- What is needed
Repeat every record below exactly as it appears.

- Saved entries

Lemma pull_concrete_ok D n ws :
  Forall (update_item D n) ws ->
  forall cs, contents_ok n cs ->
  exists cs' ws', pull_concrete cs ws = Ret (cs', ws') /\ contents_ok n cs' /\ Forall (update_item D n) ws' /\
    forall rho j, 0 <= j < n -> written rho (content cs') ws' j = written rho (content cs) ws j.
Proof.
  induction ws as [|[i v] ws IH]; intros Hws cs Hcs; [by exists cs, []|].
  pose proof Hws as Hall. apply Forall_cons in Hws as [[Hi Hv Hin] Hws]. simpl in *.
  assert (Hstop : exists cs' ws', Ret (cs, (i, v) :: ws) = Ret (cs', ws') /\ contents_ok n cs' /\
    Forall (update_item D n) ws' /\
    forall rho j, 0 <= j < n -> written rho (content cs') ws' j = written rho (content cs) ((i, v) :: ws) j)
    by (by eexists _, _).
  destruct i as [ci| | | | | | | | |]; try exact Hstop. destruct v as [cv| | | | | | | | |]; try exact Hstop.
  clear Hstop. destruct (denotes_Const_inv _ _ _ _ Hi) as ([_ Hri] & Hwi & _).
  destruct (denotes_Const_inv _ _ _ _ Hv) as ([_ Hrv] & Hwv & _). rewrite Hwv in Hrv.
  unfold write_in in Hin. simpl in Hin. destruct Hcs as [Hl Hc].
  unfold getZExtValue. rewrite Hwi. cbn [Z.leb Z.compare Pos.compare Pos.compare_cont assertM mbind outcome_bind].
  destruct (lookup_lt_is_Some_2 cs (Z.to_nat (cvalue ci)) ltac:(lia)) as [c Ec]. rewrite Ec.
  cbn [of_option mbind outcome_bind].
  destruct (IH Hws (<[Z.to_nat (cvalue ci) := cv]> cs)) as (cs' & ws' & -> & Hcs' & Hws' & Hw).
  { split; [by rewrite length_insert|]. by apply Forall_insert. }
  exists cs', ws'. split_and!; auto. intros rho j Hj. rewrite Hw by done. unfold written at 2. simpl.
  apply written_ext. unfold content. destruct (Z.eqb_spec (cvalue ci) j) as [<-|Hne].
  - by rewrite list_lookup_insert_eq by lia.
  - by rewrite list_lookup_insert_ne by lia.
Qed.

Lemma extend_all_ok D ws :
  forall os, shape os -> updates_ok D os -> Forall (update_item D (size os)) ws ->
  exists os', extend_all os ws = Ret os' /\ (exists h, os' = with_updates (root os) h os) /\ updates_ok D os' /\
    forall rho j, D rho -> upd_value rho os' j = written rho (upd_value rho os) ws j.
Proof.
  induction ws as [|[i v] ws IH]; intros os Hs Hu Hws.
  { exists os. split_and!; auto. exists (head os). by destruct os. }
  apply Forall_cons in Hws as [Hit Hws]. simpl in Hit.
  destruct (extend_ok D _ _ os i v Hs Hu Hit) as (os1 & E1 & Eos & Hu1 & Hv1). simpl. rewrite E1.
  cbn [mbind outcome_bind]. subst os1.
  destruct (IH _ (shape_updates _ _ _ Hs) Hu1 Hws) as (os' & -> & (h & ->) & Hu' & Hv').
  eexists. split; [done|]. split_and!; [by exists h|done|]. intros rho j HD. rewrite Hv' by done.
  unfold written at 2. simpl. apply written_ext. by apply Hv1.
Qed.

End Updates.

(** ** Reads and writes of a byte *)

Section Access.
Context `{ExprOptions} `{DivByZero}.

- Response to the task
Lemma pull_concrete_ok D n ws :
  Forall (update_item D n) ws ->
  forall cs, contents_ok n cs ->
  exists cs' ws', pull_concrete cs ws = Ret (cs', ws') /\ contents_ok n cs' /\ Forall (update_item D n) ws' /\
    forall rho j, 0 <= j < n -> written rho (content cs') ws' j = written rho (content cs) ws j.
Proof.
  induction ws as [|[i v] ws IH]; intros Hws cs Hcs; [by exists cs, []|].
  pose proof Hws as Hall. apply Forall_cons in Hws as [[Hi Hv Hin] Hws]. simpl in *.
  assert (Hstop : exists cs' ws', Ret (cs, (i, v) :: ws) = Ret (cs', ws') /\ contents_ok n cs' /\
    Forall (update_item D n) ws' /\
    forall rho j, 0 <= j < n -> written rho (content cs') ws' j = written rho (content cs) ((i, v) :: ws) j)
    by (by eexists _, _).
  destruct i as [ci| | | | | | | | |]; try exact Hstop. destruct v as [cv| | | | | | | | |]; try exact Hstop.
  clear Hstop. destruct (denotes_Const_inv _ _ _ _ Hi) as ([_ Hri] & Hwi & _).
  destruct (denotes_Const_inv _ _ _ _ Hv) as ([_ Hrv] & Hwv & _). rewrite Hwv in Hrv.
  unfold write_in in Hin. simpl in Hin. destruct Hcs as [Hl Hc].
  unfold getZExtValue. rewrite Hwi. cbn [Z.leb Z.compare Pos.compare Pos.compare_cont assertM mbind outcome_bind].
  destruct (lookup_lt_is_Some_2 cs (Z.to_nat (cvalue ci)) ltac:(lia)) as [c Ec]. rewrite Ec.
  cbn [of_option mbind outcome_bind].
  destruct (IH Hws (<[Z.to_nat (cvalue ci) := cv]> cs)) as (cs' & ws' & -> & Hcs' & Hws' & Hw).
  { split; [by rewrite length_insert|]. by apply Forall_insert. }
  exists cs', ws'. split_and!; auto. intros rho j Hj. rewrite Hw by done. unfold written at 2. simpl.
  apply written_ext. unfold content. destruct (Z.eqb_spec (cvalue ci) j) as [<-|Hne].
  - by rewrite list_lookup_insert_eq by lia.
  - by rewrite list_lookup_insert_ne by lia.
Qed.

Lemma extend_all_ok D ws :
  forall os, shape os -> updates_ok D os -> Forall (update_item D (size os)) ws ->
  exists os', extend_all os ws = Ret os' /\ (exists h, os' = with_updates (root os) h os) /\ updates_ok D os' /\
    forall rho j, D rho -> upd_value rho os' j = written rho (upd_value rho os) ws j.
Proof.
  induction ws as [|[i v] ws IH]; intros os Hs Hu Hws.
  { exists os. split_and!; auto. exists (head os). by destruct os. }
  apply Forall_cons in Hws as [Hit Hws]. simpl in Hit.
  destruct (extend_ok D _ _ os i v Hs Hu Hit) as (os1 & E1 & Eos & Hu1 & Hv1). simpl. rewrite E1.
  cbn [mbind outcome_bind]. subst os1.
  destruct (IH _ (shape_updates _ _ _ Hs) Hu1 Hws) as (os' & -> & (h & ->) & Hu' & Hv').
  eexists. split; [done|]. split_and!; [by exists h|done|]. intros rho j HD. rewrite Hv' by done.
  unfold written at 2. simpl. apply written_ext. by apply Hv1.
Qed.

End Updates.

(** ** Reads and writes of a byte *)

Section Access.
Context `{ExprOptions} `{DivByZero}.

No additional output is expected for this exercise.